-- What to produce --
Begin with the line where "intros Hrep Hav Hf. apply wp_bind. eapply wp_mono; [by eapply" appears. Set down that line and the rest of the records below it exactly as given.

-- Records --

· · ·

(* ===== verification/AvlIter.v ===== *)
(** * Search and iteration in the AVL trees

    [dfk_avltree_find] ends after as many turns as the tree is high, which is
    logarithmic in the number of nodes; the iterators visit the nodes in
    order, and the linear-time size counts them. *)

From S2P Require Import Prelude Avl AvlTree AvlRot AvlZip.

(** ** Search *)

Lemma cut_left c l x r pre mid suf :
  cut_at c (l ++ x :: r) pre mid suf -> c x < 0 ->
  exists suf', cut_at c l pre mid suf'.
Proof.
  intros [Heq Hp Hm Hs] Hx. rewrite app_assoc in Heq.
  apply app_eq_inv in Heq as [(k & Hl & Hk)|(k & Hl & Hk)].
  - exists k. split; [by rewrite Hl, app_assoc|done..|]. intros y Hy. apply Hs. rewrite Hk. set_solver.
  - destruct k as [|z k]; cbn in Hk.
    + rewrite app_nil_r in Hl. exists []. split; [by rewrite app_nil_r|done..|].
      intros y Hy. by apply not_elem_of_nil in Hy.
    + injection Hk as <- Hk. assert (x ∈ pre ++ mid) as [Hin%Hp|Hin%Hm]%elem_of_app; [|lia..].
      rewrite Hl. set_solver.
Qed.

Lemma cut_right c l x r pre mid suf :
  cut_at c (l ++ x :: r) pre mid suf -> 0 < c x ->
  exists pre', cut_at c r pre' mid suf.
Proof.
  intros [Heq Hp Hm Hs] Hx.
  apply app_eq_inv in Heq as [(k & Hl & Hk)|(k & Hl & Hk)].
  - assert (x ∈ mid ++ suf) as [Hin%Hm|Hin%Hs]%elem_of_app; [|lia..]. rewrite Hk. set_solver.
  - destruct k as [|z k]; cbn in Hk.
    + assert (x ∈ mid ++ suf) as [Hin%Hm|Hin%Hs]%elem_of_app; [|lia..]. rewrite <- Hk. set_solver.
    + injection Hk as <- Hk. exists k. split; [done| |done..]. intros y Hy. apply Hp. rewrite Hl. set_solver.
Qed.

Lemma find_loop c m t : forall p pre mid suf fuel,
  arep (nodes m) p t -> (forall x, x ∈ elems t -> x <> 0) -> cut_at c (elems t) pre mid suf ->
  height t < Z.of_nat fuel ->
  wp (loop fuel (find_body c) (ptr t)) m (fun res m' => m' = m /\
    if decide (mid = []) then res = 0 else res ∈ mid).
Proof.
  induction t as [|l IHl x b r IHr]; intros p pre mid suf [|fuel] Hr Hv Hc Hf;
    try (cbn in Hf; try pose proof (height_nonneg l); lia); apply wp_bind.
  - apply wp_ret, wp_ret. split; [done|]. destruct Hc as [Heq _ _ _]. cbn in Heq.
    destruct pre; [|done]. destruct mid; done.
  - cbn [elems ptr height] in *. destruct Hr as (Hx & Hl & Hr).
    assert (x <> 0) by (apply Hv; set_solver).
    unfold find_body at 1. apply wp_if_false; [ptr_cond|].
    destruct (Z.ltb_spec (c x) 0) as [Hlt|Hge].
    + apply wp_bind. eapply wp_rd; [done..|]. apply wp_ret.
      destruct (cut_left _ _ _ _ _ _ _ Hc Hlt) as [suf' Hc'].
      eapply IHl; [done|set_solver|done|lia].
    + destruct (Z.ltb_spec 0 (c x)) as [Hgt|Hle].
      * apply wp_bind. eapply wp_rd; [done..|]. apply wp_ret.
        destruct (cut_right _ _ _ _ _ _ _ Hc Hgt) as [pre' Hc'].
        eapply IHr; [done|set_solver|done|lia].
      * apply wp_ret, wp_ret. split; [done|]. destruct Hc as [Heq Hp Hm Hs].
        assert (x ∈ pre ++ mid ++ suf) as Hin by (rewrite <- Heq; set_solver).
        apply elem_of_app in Hin as [Hin%Hp|[Hin|Hin%Hs]%elem_of_app]; [lia| |lia].
        rewrite decide_False; [done|]. intros ->. by apply not_elem_of_nil in Hin.
Qed.

Lemma dfk_avltree_find_spec c m tp t pre mid suf :
  tree_rep m tp t -> avl t -> cut_at c (elems t) pre mid suf ->
  wp (dfk_avltree_find c tp) m (fun res m' => m' = m /\
    if decide (mid = []) then res = 0 else res ∈ mid).
Proof.
  intros Hrep Hav Hc. apply wp_checks; [by eapply checks_tree|intros _].
  pose proof (tr_ne _ _ _ Hrep). pose proof (tr_obj _ _ _ Hrep).
  avl_steps. cbn [_root]. eapply find_loop; [apply Hrep| |exact Hc|].
  - intros x Hx. by apply valid_ne, (tr_valid _ _ _ Hrep).
  - pose proof (arep_size _ _ _ (tr_nodup _ _ _ Hrep) (tr_nodes _ _ _ Hrep)).
    pose proof (height_length t). lia.
Qed.

(** ** Height *)

(** A tree of height [h] holds at least [2^(h/2) - 1] nodes. *)
Lemma avl_height_size t : avl t -> 2 ^ (height t) <= (Z.of_nat (length (elems t)) + 1) ^ 2.
Proof.
  induction t as [|l IHl x b r IHr]; [done|]. intros (Hl & Hr & Hb & Hb1).
  specialize (IHl Hl). specialize (IHr Hr). cbn [height elems]. rewrite length_app. cbn [length].
  pose proof (height_nonneg l). pose proof (height_nonneg r).
  set (n := Z.of_nat (length (elems l))) in *. set (k := Z.of_nat (length (elems r))) in *.
  assert (0 <= n) by (unfold n; lia). assert (0 <= k) by (unfold k; lia).
  replace (Z.of_nat (length (elems l) + S (length (elems r))) + 1) with ((n + 1) + (k + 1)) by (unfold n, k; lia).
  assert (forall hi lo N K, 0 <= lo -> hi <= lo + 1 -> lo <= hi -> 0 <= N -> 0 <= K ->
    2 ^ hi <= (N + 1) ^ 2 -> 2 ^ lo <= (K + 1) ^ 2 -> 2 ^ (1 + hi) <= ((N + 1) + (K + 1)) ^ 2) as Hgen.
  { intros hi lo N K Hlo Hd Hle HN HK Hb1' Hb2'.
    rewrite Z.pow_add_r by lia. change (2 ^ 1) with 2.
    assert (2 ^ hi <= 2 * 2 ^ lo) as Hhl.
    { rewrite <- Z.pow_succ_r by lia. apply Z.pow_le_mono_r; lia. }
    rewrite !Z.pow_2_r in *. nia. }
  destruct (Z.max_spec (height l) (height r)) as [[? ->]|[? ->]].
  - rewrite (Z.add_comm (n + 1)). eapply (Hgen _ (height l)); try done; lia.
  - eapply (Hgen _ (height r)); try done; lia.
Qed.

Lemma avl_height_log t : avl t ->
  height t <= 2 * Z.log2 (Z.of_nat (length (elems t)) + 1) + 1.
Proof.
  intros Hav. pose proof (avl_height_size t Hav) as Hs. pose proof (height_nonneg t).
  set (n := Z.of_nat (length (elems t)) + 1) in *. assert (0 < n) by (unfold n; lia).
  destruct (Z.log2_spec n ltac:(done)) as [_ Hlog]. pose proof (Z.log2_nonneg n).
  assert (2 ^ height t < 2 ^ (2 * (Z.log2 n + 1))) as Hlt.
  { eapply Z.le_lt_trans; [exact Hs|]. rewrite Z.mul_comm, Z.pow_mul_r by lia.
    apply Z.pow_lt_mono_l; lia. }
  apply Z.pow_lt_mono_r_iff in Hlt; lia.
Qed.

(** ** Iteration *)

Lemma leftmost_loop m t : forall p fuel,
  arep (nodes m) p t -> (forall x, x ∈ elems t -> x <> 0) -> t <> Leaf ->
  height t < Z.of_nat fuel ->
  wp (loop fuel leftmost_body (ptr t)) m (fun res m' => m' = m /\ head (elems t) = Some res).
Proof.
  induction t as [|l IHl x b r IHr]; intros p fuel Hr Hv Hne Hf; [done|].
  destruct fuel as [|fuel]; [pose proof (height_nonneg (Node l x b r)); lia|].
  apply wp_bind. cbn [elems ptr height] in *. destruct Hr as (Hx & Hl & Hr).
  assert (x <> 0) by (apply Hv; set_solver).
  apply wp_bind. eapply wp_rd; [done..|]. cbn [_left].
  destruct (decide (l = Leaf)) as [->|Hln].
  - apply wp_if_false; [done|]. by apply wp_ret, wp_ret.
  - assert (ptr l <> 0) by (apply ptr_ne; set_solver).
    apply wp_if_true; [ptr_cond|]. apply wp_ret.
    eapply wp_mono; [eapply IHl; [done|set_solver|done|lia]|].
    intros res m' [-> Hh]. split; [done|]. destruct (elems l); [done|]. exact Hh.
Qed.

Lemma leftmost_spec m p t : arep (nodes m) p t -> sound_tree t -> t <> Leaf ->
  wp (leftmost (ptr t)) m (fun res m' => m' = m /\ head (elems t) = Some res).
Proof.
  intros Hr Hs Hne. apply wp_bind, wp_gets. eapply leftmost_loop; [done| |done|].
  - intros x Hx. by apply (sound_nonzero t).
  - pose proof (arep_size _ _ _ (proj1 Hs) Hr). pose proof (height_length t). lia.
Qed.

(** The way up ends at the first ancestor that lies after the position. *)
Lemma climb_loop c : forall m tp sz t fuel,
  zip m tp sz t c -> t <> Leaf -> (length c < fuel)%nat ->
  wp (loop fuel climb_body (ptr t)) m (fun v m' => m' = m /\
    exists t' c', t' <> Leaf /\ v = ptr t' /\ zip m tp sz t' c' /\
      cpar 0 c' = head_or 0 (relems c)).
Proof.
  induction c as [|f c IH]; intros m tp sz t [|fuel] Hz Ht Hf; try (cbn in Hf; lia); apply wp_bind;
    destruct t as [|l x b r]; try done; destruct (root_node _ _ _ _ _ _ _ _ Hz) as [Hx0 Hx];
    cbn [ptr]; unfold climb_body at 1; apply wp_bind; (eapply wp_rd; [done..|]); cbn [_parent cpar].
  - apply wp_if_false; [done|]. apply wp_ret, wp_ret. split; [done|].
    by exists (Node l x b r), [].
  - destruct (parent_node _ _ _ _ _ _ Hz) as [Hf0 Hfn].
    pose proof (sibling_ptr _ _ _ _ _ _ Hz ltac:(done)) as Hne. cbn [ptr] in Hne.
    apply wp_if_true; [ptr_cond|]. apply wp_bind. eapply wp_rd; [done..|].
    destruct f as [y fb rr|ll y fb]; cbn [fhook _right fnode fsib] in *.
    + rewrite (proj2 (Z.eqb_neq _ _) Hne). apply wp_ret, wp_ret. split; [done|].
      by exists (Node l x b r), (FL y fb rr :: c).
    + cbn [ptr]. rewrite Z.eqb_refl. apply wp_ret.
      apply (IH m tp sz (Node ll y fb (Node l x b r))); [by apply zip_up in Hz|done|cbn in Hf; lia].
Qed.

Lemma dfk_avltree_it_next_spec m tp t x pre suf :
  tree_rep m tp t -> elems t = pre ++ x :: suf ->
  wp (dfk_avltree_it_next x) m (fun res m' => m' = m /\ res = head_or 0 suf).
Proof.
  intros Hrep Hel. pose proof (tr_nodup _ _ _ Hrep) as Hnd.
  destruct (tree_split x t) as (l & b & r & c & ->); [rewrite Hel; set_solver|].
  assert (elems r ++ relems c = suf) as Hsuf.
  { rewrite elems_plug in Hel, Hnd. cbn [elems] in Hel, Hnd.
    rewrite <- app_assoc in Hel, Hnd. cbn in Hel, Hnd. rewrite app_assoc in Hel, Hnd.
    by destruct (NoDup_mid_inj _ _ _ _ _ Hnd Hel). }
  pose proof (proj2 (zip_rep _ _ _ _) Hrep) as Hz.
  destruct (root_node _ _ _ _ _ _ _ _ Hz) as [Hx0 Hx].
  pose proof (sound_part _ _ (z_sound _ _ _ _ _ Hz)) as (Hst & _).
  unfold dfk_avltree_it_next. avl_steps. cbn [_right]. destruct (decide (r = Leaf)) as [->|Hne].
  - apply wp_if_false; [done|]. apply wp_bind, wp_gets, wp_bind.
    pose proof (ctx_length (Node l x b Leaf) c) as Hlen.
    pose proof (arep_size _ _ _ Hnd (tr_nodes _ _ _ Hrep)) as Hsz.
    eapply wp_mono; [eapply (climb_loop c m tp _ (Node l x b Leaf)); [done..|lia]|].
    intros v m' (-> & t' & c' & Ht' & -> & Hz' & Hc'). cbn beta.
    destruct t' as [|l' x' b' r']; [done|]. destruct (root_node _ _ _ _ _ _ _ _ Hz') as [Hx'0 Hx'].
    eapply wp_rd; [done..|]. split; [done|]. cbn [_parent]. by rewrite Hc', <- Hsuf.
  - assert (sound_tree r) as Hsr.
    { destruct Hst as [Hnd' Hv']. cbn in Hnd', Hv'. sep. by split. }
    pose proof (z_tree _ _ _ _ _ Hz) as (_ & _ & Hr).
    assert (ptr r <> 0) by (apply ptr_ne; [|done]; intros y; by apply sound_nonzero).
    apply wp_if_true; [ptr_cond|]. eapply wp_mono; [by eapply leftmost_spec|].
    intros res m' [-> Hh]. split; [done|]. rewrite <- Hsuf. destruct (elems r); [done|].
    cbn in *. congruence.
Qed.

Lemma dfk_avltree_begin_spec m tp t : tree_rep m tp t -> avl t ->
  wp (dfk_avltree_begin tp) m (fun res m' => m' = m /\ res = head_or 0 (elems t)).
Proof.
  intros Hrep Hav. unfold dfk_avltree_begin. apply wp_checks; [by eapply checks_tree|intros _].
  pose proof (tr_ne _ _ _ Hrep). pose proof (tr_obj _ _ _ Hrep). avl_step. avl_step. avl_step.
  assert (wp (if nonnull (ptr t) then leftmost (ptr t) else mret (ptr t)) m
    (fun res m' => m' = m /\ res = head_or 0 (elems t))) as Hit.
  { destruct (decide (t = Leaf)) as [->|Hne]; [by apply wp_if_false|].
    assert (sound_tree t) as Hs by (split; apply Hrep).
    assert (ptr t <> 0) by (apply ptr_ne; [|done]; intros y; by apply sound_nonzero).
    apply wp_if_true; [ptr_cond|]. eapply wp_mono; [eapply leftmost_spec; [apply Hrep|done..]|].
    intros res m' [-> Hh]. split; [done|]. unfold head_or. by rewrite Hh. }
  cbn [_root]. eapply wp_mono; [exact Hit|]. intros it m' [-> ->]. cbn beta.
  apply wp_checks; [by eapply checks_tree|intros _]. by apply wp_ret.
Qed.

Lemma dfk_avltree_end_spec m tp t : tree_rep m tp t -> avl t ->
  wp (dfk_avltree_end tp) m (fun res m' => m' = m /\ res = 0).
Proof.
  intros Hrep Hav. do 2 (apply wp_checks; [by eapply checks_tree|intros _]). by apply wp_ret.
Qed.

Lemma walk_loop m tp t : tree_rep m tp t ->
  forall suf pre fuel, elems t = pre ++ suf -> (length suf < fuel)%nat ->
  wp (loop fuel (walk_body 0) (head_or 0 suf, pre)) m (fun res m' => m' = m /\ res = elems t).
Proof.
  intros Hrep. induction suf as [|x suf IH]; intros pre [|fuel] Hel Hf; try (cbn in Hf; lia); apply wp_bind.
  - apply wp_ret. split; [done|]. by rewrite Hel, app_nil_r.
  - assert (x <> 0) as Hx by (apply valid_ne, (tr_valid _ _ _ Hrep); rewrite Hel; set_solver).
    cbn [head_or head default]. unfold walk_body at 1, dfk_avltree_it_equal.
    apply wp_bind, wp_ret. apply wp_if_false; [by apply Z.eqb_neq|]. apply wp_bind.
    eapply wp_mono; [by eapply dfk_avltree_it_next_spec|]. intros it m' [-> ->]. cbn beta.
    apply wp_ret, IH; [by rewrite <- app_assoc|cbn in Hf; lia].
Qed.

Lemma walk_spec m tp t fuel : tree_rep m tp t -> avl t -> (length (elems t) < fuel)%nat ->
  wp (walk fuel tp) m (fun res m' => m' = m /\ res = elems t).
Proof.
  intros Hrep Hav Hf. apply wp_bind. eapply wp_mono; [by eapply dfk_avltree_begin_spec|].
  intros it m' [-> ->]. apply wp_bind. eapply wp_mono; [by eapply dfk_avltree_end_spec|].
  intros en m' [-> ->]. by apply (walk_loop m tp t).
Qed.

Lemma size_linear_spec m tp t fuel : tree_rep m tp t -> avl t -> (length (elems t) < fuel)%nat ->
  wp (size_linear fuel tp) m (fun res m' => m' = m /\ res = Z.of_nat (length (elems t))).
Proof.
  intros Hrep Hav Hf. apply wp_bind. eapply wp_mono; [by apply (walk_spec _ _ t)|].
  intros xs m' [-> ->]. apply wp_ret. split; [done|]. apply to_size_small.
  pose proof (nodup_valid_length _ (tr_nodup _ _ _ Hrep) (tr_valid _ _ _ Hrep)). lia.
Qed.

Lemma dfk_avltree_size_spec m tp t : tree_rep m tp t -> avl t ->
  wp (dfk_avltree_size tp) m (fun res m' => m' = m /\ res = Z.of_nat (length (elems t))).
Proof.
  intros Hrep Hav. apply wp_checks; [by eapply checks_tree|intros _].
  pose proof (tr_ne _ _ _ Hrep). pose proof (tr_obj _ _ _ Hrep). by avl_steps.
Qed.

· · ·

-- Response to this exercise --
  intros Hrep Hav Hf. apply wp_bind. eapply wp_mono; [by eapply dfk_avltree_begin_spec|].
  intros it m' [-> ->]. apply wp_bind. eapply wp_mono; [by eapply dfk_avltree_end_spec|].
  intros en m' [-> ->]. by apply (walk_loop m tp t).
Qed.

Lemma size_linear_spec m tp t fuel : tree_rep m tp t -> avl t -> (length (elems t) < fuel)%nat ->
  wp (size_linear fuel tp) m (fun res m' => m' = m /\ res = Z.of_nat (length (elems t))).
Proof.
  intros Hrep Hav Hf. apply wp_bind. eapply wp_mono; [by apply (walk_spec _ _ t)|].
  intros xs m' [-> ->]. apply wp_ret. split; [done|]. apply to_size_small.
  pose proof (nodup_valid_length _ (tr_nodup _ _ _ Hrep) (tr_valid _ _ _ Hrep)). lia.
Qed.

Lemma dfk_avltree_size_spec m tp t : tree_rep m tp t -> avl t ->
  wp (dfk_avltree_size tp) m (fun res m' => m' = m /\ res = Z.of_nat (length (elems t))).
Proof.
  intros Hrep Hav. apply wp_checks; [by eapply checks_tree|intros _].
  pose proof (tr_ne _ _ _ Hrep). pose proof (tr_obj _ _ _ Hrep). by avl_steps.
Qed.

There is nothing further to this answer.